And a couple of jeans too.
And, apparently, some really ugly tastes from way back when. Merlin, how does all of that stuff fit in there? I swear I lost like...half of my life sorting through all that pile of crap. You'd think that after that, I'd be smart enough to start cleaning out things, but nooo. What do I do? I simply pile it back in. But see, you don't understand the complexity of all this! I mean, if I started cleaning this, I would be stuck in an endless endeavor! If I lost half of my life just looking through it, imagine what would become of me if I actually tried to clean it out.

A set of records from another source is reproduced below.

(** * cspjs: the state machine runtime of the [task] macro

    A shallow embedding of [src/state_machine.js]: the [State] record, the
    [StateMachine] driver with its scheduling primitives, the unwind
    protocol, the control API and the [JumpTable] used for compiled
    [switch] statements, followed by the properties proved about them.

    Conventions of the embedding.
    - JavaScript numbers that hold step ids and block sizes are integers
      of small magnitude; they are modelled by [Z] (no rounding occurs
      below 2^53).
    - A JavaScript array used as a stack is a [list] in array order:
      [push] appends at the end and [pop] removes the last element.
    - Objects used as dictionaries with integer keys are [gmap Z _].
    - Objects with identity (the closures returned by [thenTo], the
      [JumpTable] instances) live in stores and are named by their index.
    - [process.nextTick] is a FIFO queue of pending callbacks.
    - Foreign code (the final callback, the functions registered as
      cleanup actions, [console.error]) is observed through a trace of
      events; it does not call back into the driver.
    - The compiled step function [fn] is a parameter: it maps what it can
      read (the driver state, its own state variables, its arguments) to
      the list of runtime calls it performs.  Continuations are called by
      the operations they were handed to, from the event loop.
    - An exception that nothing catches reaches the event loop, which
      records it and goes on. *)

From stdpp Require Import base gmap list strings pretty.

Open Scope Z_scope.

(** ** JavaScript values *)

Inductive value :=
  | VUndefined
  | VNull
  | VBool (b : bool)
  | VNum (n : Z)
  | VStr (s : string)
  | VError (msg : string)
  | VBuiltin (name : string).   (* a function of the engine, by its name *)

#[global] Instance value_eq_dec : EqDecision value.
Proof. solve_decision. Defined.

(** The truthiness test of [if (x)]. *)
Definition truthy (v : value) : bool :=
  match v with
  | VUndefined | VNull => false
  | VBool b => b
  | VNum n => negb (Z.eqb n 0)
  | VStr s => negb (String.eqb s "")
  | VError _ => true
  | VBuiltin _ => true
  end.

(** Thrown exceptions: [new Error(msg)], and the [TypeError] of a property
    access on [undefined] or [null]. *)
Inductive exn :=
  | JsError (msg : string)
  | TypeError.

#[global] Instance exn_eq_dec : EqDecision exn.
Proof. solve_decision. Defined.

(** ** JumpTable *)

Module JT.

Record JumpTable := mkJumpTable {
  id : Z;
  cases : list (list Z);
  blockSizes : list Z;
  stepIDs : gmap Z Z;
  beyondID : Z
}.

(** The inner loop: [for (j = 0; j < ci.length; ++j) stepIDs[ci[j]] = sum]. *)
Definition assign_cases (ci : list Z) (sum : Z) (stepIDs : gmap Z Z) : gmap Z Z :=
  foldl (fun m c => <[c := sum]> m) stepIDs ci.

(** The outer loop, from index [i], with [n] iterations left
    ([n = blockSizes.length - i]):
<<
    for (i = 0; i < blockSizes.length; ++i) {
        ci = cases[i];
        for (j = 0; j < ci.length; ++j) { this.stepIDs[ci[j]] = sum; }
        sum += 1 + blockSizes[i];
    }
>>
    [cases[i]] may be [undefined], in which case [ci.length] raises a
    [TypeError]. *)
Fixpoint build (cases : list (list Z)) (blockSizes : list Z)
    (n : nat) (i : nat) (sum : Z) (stepIDs : gmap Z Z) : option (gmap Z Z * Z) :=
  match n with
  | O => Some (stepIDs, sum)
  | S n' =>
      match cases !! i, blockSizes !! i with
      | Some ci, Some b =>
          build cases blockSizes n' (S i) (sum + (1 + b)) (assign_cases ci sum stepIDs)
      | _, _ => None
      end
  end.

(** [new JumpTable(sm, id, cases, blockSizes)]: [sum] starts at [id + 1],
    [stepIDs] empty, and [beyondID] is the final [sum]; [None] when the
    constructor throws. *)
Definition new (id : Z) (cases : list (list Z)) (blockSizes : list Z) : option JumpTable :=
  match build cases blockSizes (length blockSizes) 0 (id + 1) ∅ with
  | Some (m, sum) => Some (mkJumpTable id cases blockSizes m sum)
  | None => None
  end.

(** The message of the error thrown by [jumpToCase]. *)
Definition unhandled_case (caseVal : Z) (id : Z) : string :=
  "Unhandled case '" +:+ pretty caseVal +:+ "' at step " +:+ pretty id.

(** The sum of [1 + blockSizes[j]] over [j < k]. *)
Definition offset (blockSizes : list Z) (k : nat) : Z :=
  foldr Z.add 0 ((fun b => 1 + b) <$> take k blockSizes).

End JT.

(** ** Reading an Array under a runtime value

    [stepIDs] is a JavaScript Array, and [jumpToCase] reads
    [this.stepIDs[caseVal]] with whatever value the switch expression
    has.  The value is converted to a property key, its string; the
    canonical decimal string of an integer names the same property as
    that integer, under which the constructor stored the entry of a case
    label.  Any other string names a property by name: [length], which
    every Array has, or what the prototype chain of Arrays defines
    ([constructor], [push], ...).  That chain belongs to the engine, not
    to this repository: it is the parameter [proto]. *)

(** [String(v)], as it appears in a message and as a property key.  A
    native function prints as Node prints it; an [Error] with an empty
    message prints as its name. *)
Definition ToString (v : value) : string :=
  match v with
  | VUndefined => "undefined"
  | VNull => "null"
  | VBool true => "true"
  | VBool false => "false"
  | VNum n => pretty n
  | VStr s => s
  | VError msg => if String.eqb msg "" then "Error" else "Error: " +:+ msg
  | VBuiltin name => "function " +:+ name +:+ "() { [native code] }"
  end.

Definition digit (c : Ascii.ascii) : option Z :=
  let n := Z.of_nat (Ascii.nat_of_ascii c) in
  if Z.leb 48 n && Z.leb n 57 then Some (n - 48) else None.

Fixpoint digits (s : string) (acc : Z) : option Z :=
  match s with
  | EmptyString => Some acc
  | String c r =>
      match digit c with
      | Some d => digits r (10 * acc + d)
      | None => None
      end
  end.

(** The integer whose canonical decimal string is [s], if there is one:
    "11" and "-3" are, "", "-", "-0", "011", "1.0" and " 1" are not. *)
Definition integer_of_string (s : string) : option Z :=
  let parsed :=
    match s with
    | String c r =>
        if Ascii.eqb c (Ascii.ascii_of_nat 45)       (* the minus sign *)
        then Z.opp <$> digits r 0 else digits s 0
    | EmptyString => digits s 0
    end in
  match parsed with
  | Some z => if String.eqb (pretty z) s then Some z else None
  | None => None
  end.

Inductive property_key :=
  | KIndex (z : Z)       (* the property named by the decimal string of [z] *)
  | KName (s : string).  (* a property named by any other string *)

Definition ToPropertyKey (v : value) : property_key :=
  match v with
  | VNum n => KIndex n
  | _ =>
      match integer_of_string (ToString v) with
      | Some z => KIndex z
      | None => KName (ToString v)
      end
  end.

(** The [length] of the Array: one more than its largest array index (an
    integer from 0 to 2^32 - 2), 0 when it has none. *)
Definition array_length (stepIDs : gmap Z Z) : Z :=
  map_fold (fun k _ n => if Z.leb 0 k && Z.ltb k 4294967295 then Z.max n (k + 1) else n)
           0 stepIDs.

(** [stepIDs[key]]: [undefined] when there is no such property. *)
Definition array_get (proto : string -> option value) (stepIDs : gmap Z Z)
    (key : property_key) : value :=
  match key with
  | KIndex z => from_option VNum VUndefined (stepIDs !! z)
  | KName s =>
      if String.eqb s "length" then VNum (array_length stepIDs)
      else default VUndefined (proto s)
  end.

(** The methods that ECMAScript 5.1 (15.4.4 and 15.2.4) gives every
    Array through [Array.prototype] and [Object.prototype]; engines of
    later editions define more. *)
Definition es5_methods : list string :=
  ["toString"; "toLocaleString"; "concat"; "join"; "pop"; "push"; "reverse"; "shift";
   "slice"; "sort"; "splice"; "unshift"; "indexOf"; "lastIndexOf"; "every"; "some";
   "forEach"; "map"; "filter"; "reduce"; "reduceRight"; "valueOf"; "hasOwnProperty";
   "isPrototypeOf"; "propertyIsEnumerable"].

(** A prototype chain with these methods and [constructor], which is the
    function [Array]. *)
Definition es5_proto (s : string) : option value :=
  if String.eqb s "constructor" then Some (VBuiltin "Array")
  else if bool_decide (s ∈ es5_methods) then Some (VBuiltin s)
  else None.


(** ** State *)

(** The three kinds of frames on the unwind stack, as the [push...]
    methods create them.  A cleanup action is the closure over the
    foreign [(context, fn, args)] it was registered with. *)
Record action := mkAction { act_fn : nat; act_args : list value }.

Inductive frame :=
  | ErrorStep (step : Z)                           (* {isError: true, step: id} *)
  | CleanupAction (a : action)                     (* {cleanup: true, fn: ...} *)
  | CleanupStep (step : Z) (state : list value).   (* {cleanup: true, step: id, state: ...} *)

#[global] Instance action_eq_dec : EqDecision action.
Proof. solve_decision. Defined.

#[global] Instance frame_eq_dec : EqDecision frame.
Proof. solve_decision. Defined.

Record State := mkState {
  id : value;
  args : list value;
  err : value;
  unwinding : list frame;
  phi : list Z;
  installed_catches : gmap Z bool;
  waiting : Z;
  isFinished : bool;
  isUnwinding : bool;
  abort_with_error : value
}.

(** [new State()] *)
Definition State_new : State :=
  {| id := VNum 0; args := [VNull; VNull]; err := VNull; unwinding := [];
     phi := []; installed_catches := ∅; waiting := 0; isFinished := false;
     isUnwinding := false; abort_with_error := VNull |}.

I could die inside there, and nobody would notice! And so close to graduation too! Nope. It has survived there seven years, I believe it can survive a couple of weeks. Nobody knows, so there's no harm done. Well, aside from my roomies, but they surely don't count, since there's not much they can do. Besides, it's my trunk, and I can do whatever the heck I want and--
Why am I writing about this, anyway?
I found a lot of stuff in there. A lot of stuff I wasn't aware it even existed still. Which, you know, kinda makes me happy, but not really? A couple of things brought me good memories, and others...meh, not so much. But what can I say? You win some, you lose some, right? Anyway, one good thing was that I found a snapshot of Benji and I. I'm guessing the reason for it being buried underneath a pile of my stuff is the third person you can see on it, buuut, well, I'm learning to ignore all the bad stuff and concentrate on the good things. And Benji and I? Definitely good stuff. I'd forgotten how much I've laughed and lived with him. It's nice to have reminders of it every once in a while.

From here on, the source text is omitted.